▶ **WHAT IS REQUIRED**
From the line with "match func with" through the final line, please write out the listing exactly, including both of those lines.

▶ **EXERCISE INPUTS**
__________________________________________________
(* ===== verification/Dataclasses.v ===== *)
(** The module [dataclasses] (eval/modules/dataclasses.rs): what [@dataclass] records in a
    class, [field], and the functions on instances. *)
From Stdlib Require Import ZArith Lia Ascii String SpecFloat.
From stdpp Require Import base tactics list numbers option strings pretty gmap.
From S2P Require Import Prelude PySet Values Errors F64 Keys Classes Compare Operators State Exceptions Op Containers Places.
From S2P Require Import Syntax Host Displays Eval Stmts Attributes Targets.

Section Dataclasses.
Context `{External} `{!ExternalOrder} `{!Platform} `{!Formats} `{!Calls} `{!Estimates} `{!Environment} `{!Host}.
Abbreviation Kwargs := (list (string * Value)).
Abbreviation key_eq := (key_eqb structural_eq).

(** ** The marker of [field(...)] *)

Definition FIELD_SENTINEL : string := "__interpretthis_dataclasses_field__".
Definition FIELD_CLASS : string := "dataclasses.Field".

Definition text_key (n : string) : ValueKey := KString (name_text n).

(** A dictionary marked as such, with the arguments that matter. *)
Definition sentinel_entries (kwargs : Kwargs) : list (ValueKey * Value) :=
  let given n := match field_get kwargs n with Some v => [(n, v)] | None => [] end in
  let flags := List.filter (fun kv => listed kv.1 ["init"; "repr"; "compare"]) kwargs in
  fold_left (fun m kv => im_insert key_eq m (text_key kv.1) kv.2)
    ((("__interpretthis_kind__", VString (name_text FIELD_SENTINEL)) :: given "default" ++ given "default_factory" ++ flags)%string) [].

Definition build_field_sentinel (s : InterpreterState) (kwargs : Kwargs) : Eval Value :=
  let (l, h) := shared_dict (heap s) (sentinel_entries kwargs) in done (set_heap h s) (Ok (VDict l)).

Record FieldSentinel : Type := mkFieldSentinel {
  fs_default : option Value;
  fs_default_factory : option Value;
  fs_init : bool;
  fs_repr : bool;
  fs_compare : bool
}.

Definition unpack_field_sentinel (h : Heap) (v : Value) : option FieldSentinel :=
  match v with
  | VDict l =>
      let entry n := im_get key_eq (dict_at h l) (text_key n) in
      let flag n := match entry n with Some v => is_truthy h v | None => true end in
      match entry "__interpretthis_kind__" with
      | Some (VString t) =>
          if bool_decide (t = name_text FIELD_SENTINEL)
          then Some (mkFieldSentinel (entry "default") (entry "default_factory") (flag "init") (flag "repr") (flag "compare"))
          else None
      | _ => None
      end
  | _ => None
  end%string.

Definition build_field (h : Heap) (name : string) (class_attr : option Value) (init_only : bool) : DataclassField :=
  match class_attr with
  | None => mkDataclassField name None None true true true init_only
  | Some v =>
      match unpack_field_sentinel h v with
      | Some f => mkDataclassField name (fs_default f) (fs_default_factory f) (fs_init f) (fs_repr f) (fs_compare f) init_only
      | None => mkDataclassField name (Some v) None true true true init_only
      end
  end.

(** ** The decorator *)

(** A field keeps the position of an earlier one of its name. *)
Fixpoint push_or_update (fields : list DataclassField) (f : DataclassField) : list DataclassField :=
  match fields with
  | [] => [f]
  | g :: fields => if String.eqb (df_name g) (df_name f) then f :: fields else g :: push_or_update fields f
  end.

Definition inherited_fields (registry : gmap string ClassValue) (class : ClassValue) : list DataclassField :=
  concat (omap (fun ancestor => registry !! ancestor ≫= dataclass_fields) (rev (tail (mro class)))).

Definition declared_fields (h : Heap) (class : ClassValue) : list DataclassField :=
  map (fun n => build_field h n (class_attrs class !! n) (bool_decide (n ∈ initvar_fields class))) (annotations class).

Definition all_fields (h : Heap) (registry : gmap string ClassValue) (class : ClassValue) : list DataclassField :=
  fold_left push_or_update (inherited_fields registry class ++ declared_fields h class) [].

Definition has_default (f : DataclassField) : bool :=
  match df_default f, df_default_factory f with None, None => false | _, _ => true end.

(** A parameter without a default behind one that has one, with the one before it. *)
Fixpoint misplaced (seen : option string) (fields : list DataclassField) : option (string * string) :=
  match fields with
  | [] => None
  | f :: fields =>
      if has_default f then misplaced (Some (df_name f)) fields
      else match seen with Some prior => Some (df_name f, prior) | None => misplaced None fields end
  end.

Definition names_tuple (names : list string) : Value := VTuple (map (fun n => VString (name_text n)) names).

Definition match_args (fields : list DataclassField) : Value :=
  names_tuple (df_name <$> List.filter (fun f => df_init f && negb (df_init_only f)) fields).

Definition as_dataclass (c : ClassValue) (fields : list DataclassField) (is_frozen is_ordered slots : bool) : ClassValue :=
  let names := df_name <$> fields in
  let attrs := <["__match_args__" := match_args fields]> (class_attrs c) in
  mkClass (c_name c) (methods c) (if slots then <["__slots__" := names_tuple names]> attrs else attrs) (bases c) (mro c)
    (properties c) (static_methods c) (class_methods c) (enum_kind c) (enum_members c) (annotations c) (Some fields)
    is_frozen is_ordered (total_ordering c) slots (if slots then names else slot_names c) (abstract_methods c) (metaclass c)
    (c_qualname c) (is_generic c) (initvar_fields c).

Definition apply_dataclass (s : InterpreterState) (class_name : string) (kwargs : Kwargs) : Eval () :=
  let flag n := match field_get kwargs n with Some v => is_truthy (heap s) v | None => false end in
  match classes s !! class_name with
  | None => error s (name_not_defined class_name)
  | Some class =>
      let fields := all_fields (heap s) (classes s) class in
      match misplaced None (List.filter df_init fields) with
      | Some (name, prior) =>
          error s (TypeError ("non-default argument '" ++ name ++ "' follows default argument '" ++ prior ++ "'"))
      | None =>
          done (register_class class_name (as_dataclass class fields (flag "frozen") (flag "order") (flag "slots")) s) (Ok ())
      end
  end.

(** ** Dictionaries and tuples of fields *)

Definition dataclass_of (s : InterpreterState) (class_name : string) : option (list DataclassField) :=
  classes s !! class_name ≫= dataclass_fields.

Definition stored_names (fields : list DataclassField) : list string :=
  df_name <$> List.filter (fun f => negb (df_init_only f)) fields.

Section Convert.
(** How the converted fields of an instance are put together. *)
Variable together : InterpreterState -> list (string * Value) -> Eval Value.

Fixpoint each_value (f : InterpreterState -> Value -> Eval Value) (s : InterpreterState) (vs : list Value) : Eval (list Value) :=
  match vs with
  | [] => done s (Ok [])
  | v :: vs => let? (s, v) := f s v in let? (s, vs) := each_value f s vs in done s (Ok (v :: vs))
  end.

Fixpoint each_field (f : InterpreterState -> Value -> Eval Value) (s : InterpreterState) (l : loc) (names : list string) :
    Eval (list (string * Value)) :=
  match names with
  | [] => done s (Ok [])
  | n :: names =>
      let? (s, v) := f s (default VNone (field_get (fields_at (heap s) l) n)) in
      let? (s, rest) := each_field f s l names in
      done s (Ok ((n, v) :: rest))
  end.

(** The source descends as deep as the values go. *)
Fixpoint convert (levels : nat) (s : InterpreterState) (v : Value) : Eval Value :=
  match levels with
  | O => (s, Panic)
  | S levels =>
      match v with
      | VInstance class_name l =>
          match dataclass_of s class_name with
          | Some fields =>
              let? (s, out) := each_field (convert levels) s l (stored_names fields) in together s out
          | None => done s (Ok v)
          end
      | VList l =>
          let? (s, out) := each_value (convert levels) s (list_at (heap s) l) in
          let (l, h) := shared_list (heap s) out in
          done (set_heap h s) (Ok (VList l))
      | VTuple items => let? (s, out) := each_value (convert levels) s items in done s (Ok (VTuple out))
      | VDict l =>
          let entries := dict_at (heap s) l in
          let? (s, out) := each_value (convert levels) s entries.*2 in
          let m := fold_left (fun m kv => im_insert key_eq m kv.1 kv.2) (combine entries.*1 out) [] in
          let (l, h) := shared_dict (heap s) m in
          done (set_heap h s) (Ok (VDict l))
      | _ => done s (Ok v)
      end
  end.

(** Of a dataclass instance only. *)
Definition convert_instance (who : string) (s : InterpreterState) (class_name : string) (l : loc) : Eval Value :=
  match classes s !! class_name with
  | None => error s (name_not_defined class_name)
  | Some class =>
      match dataclass_fields class with
      | None =>
          error s (TypeError (who ++ "() should be called on dataclass instances; '" ++ class_name ++ "' is not a dataclass"))
      | Some fields => let? (s, out) := each_field (convert nesting) s l (stored_names fields) in together s out
      end
  end.
End Convert.

Definition fields_dict (s : InterpreterState) (fields : list (string * Value)) : Eval Value :=
  let m := fold_left (fun m kv => im_insert key_eq m (text_key kv.1) kv.2) fields [] in
  let (l, h) := shared_dict (heap s) m in
  done (set_heap h s) (Ok (VDict l)).

Definition fields_tuple (s : InterpreterState) (fields : list (string * Value)) : Eval Value :=
  done s (Ok (VTuple fields.*2)).

Definition asdict_recursive : InterpreterState -> string -> loc -> Eval Value := convert_instance fields_dict "asdict".
Definition astuple_recursive : InterpreterState -> string -> loc -> Eval Value := convert_instance fields_tuple "astuple".

(** ** The functions of the module *)

Definition ensure_field_class (s : InterpreterState) : InterpreterState :=
  match classes s !! FIELD_CLASS with Some _ => s | None => register_class FIELD_CLASS (ClassValue_new FIELD_CLASS) s end.

Fixpoint field_objects (s : InterpreterState) (fields : list DataclassField) : InterpreterState * list Value :=
  match fields with
  | [] => (s, [])
  | f :: fields =>
      let (l, s) := allocate_instance s
        [("default", default VNone (df_default f)); ("name", VString (name_text (df_name f)))]%string in
      let (s, vs) := field_objects s fields in
      (s, VInstance FIELD_CLASS l :: vs)
  end.

Definition class_or_instance (v : option Value) : option string :=
  match v with Some (VClass n) | Some (VInstance n _) => Some n | _ => None end.

Definition dataclasses_fields (s : InterpreterState) (argument : option Value) : Eval Value :=
  match class_or_instance argument with
  | None => error s (TypeError "fields() expects a dataclass class or instance")
  | Some class_name =>
      match classes s !! class_name with
      | None => error s (name_not_defined class_name)
      | Some class =>
          match dataclass_fields class with
          | None =>
              error s (TypeError ("fields() requires a dataclass instance or class; '" ++ class_name ++ "' is not a dataclass"))
          | Some fields =>
              let (s, vs) := field_objects s (List.filter (fun f => negb (df_init_only f)) fields) in
              done (ensure_field_class s) (Ok (VTuple vs))
          end
      end
  end.

Definition dataclasses_replace (s : InterpreterState) (argument : option Value) (kwargs : Kwargs) : Eval Value :=
  match argument with
  | Some (VInstance class_name l) =>
      match dataclass_of s class_name with
      | None =>
          error s (TypeError ("replace() should be called on dataclass instances; '" ++ class_name ++ "' is not a dataclass"))
      | Some fields =>
          match find (fun k => negb (listed k (df_name <$> fields))) kwargs.*1 with
          | Some k => error s (TypeError ("replace() got an unexpected keyword argument '" ++ k ++ "'"))
          | None =>
              let (l, s) := allocate_instance s
                (fold_left (fun m kv => bt_insert m kv.1 kv.2) kwargs (fields_at (heap s) l)) in
              done s (Ok (VInstance class_name l))
          end
      end
  | _ => error s (TypeError "replace() should be called on dataclass instances")
  end.

(** [@dataclass], or its call on a class or with keywords. *)
Definition dataclasses_dataclass (s : InterpreterState) (argument : option Value) (kwargs : Kwargs) : Eval Value :=
  let this := VModuleFunction "dataclasses" "dataclass" in
  match argument with
  | Some (VClass class_name) => let? (s, _) := apply_dataclass s class_name kwargs in done s (Ok (VClass class_name))
  | _ => done s (Ok match kwargs with [] => this | _ => VPartial this [] kwargs end)
  end.

Definition dataclasses_convert (s : InterpreterState) (who : string)
    (recursive : InterpreterState -> string -> loc -> Eval Value) (argument : option Value) : Eval Value :=
  match argument with
  | Some (VInstance class_name l) => recursive s class_name l
  | _ => error s (TypeError (who ++ "() should be called on dataclass instances"))
  end.

Definition dataclasses_call (s : InterpreterState) (func : string) (argv : list Value) (kwargs : Kwargs) : Eval Value :=
  let argument := head argv in
  match func with
  | "dataclass" => dataclasses_dataclass s argument kwargs
  | "field" => build_field_sentinel s kwargs
  | "is_dataclass" =>
      match argument with
      | None => error s (TypeError "is_dataclass() missing required argument")
      | Some _ =>
          done s (Ok (VBool match class_or_instance argument ≫= dataclass_of s with Some _ => true | None => false end))
      end
  | "fields" => dataclasses_fields s argument
  | "asdict" => dataclasses_convert s "asdict" asdict_recursive argument
  | "astuple" => dataclasses_convert s "astuple" astuple_recursive argument
  | "replace" => dataclasses_replace s argument kwargs
  | _ => error s (AttributeError ("module 'dataclasses' has no attribute '" ++ func ++ "'"))
  end%string.
End Dataclasses.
__________________________________________________
▶ **TASK ANSWER**
  match func with
  | "dataclass" => dataclasses_dataclass s argument kwargs
  | "field" => build_field_sentinel s kwargs
  | "is_dataclass" =>
      match argument with
      | None => error s (TypeError "is_dataclass() missing required argument")
      | Some _ =>
          done s (Ok (VBool match class_or_instance argument ≫= dataclass_of s with Some _ => true | None => false end))
      end
  | "fields" => dataclasses_fields s argument
  | "asdict" => dataclasses_convert s "asdict" asdict_recursive argument
  | "astuple" => dataclasses_convert s "astuple" astuple_recursive argument
  | "replace" => dataclasses_replace s argument kwargs
  | _ => error s (AttributeError ("module 'dataclasses' has no attribute '" ++ func ++ "'"))
  end%string.
End Dataclasses.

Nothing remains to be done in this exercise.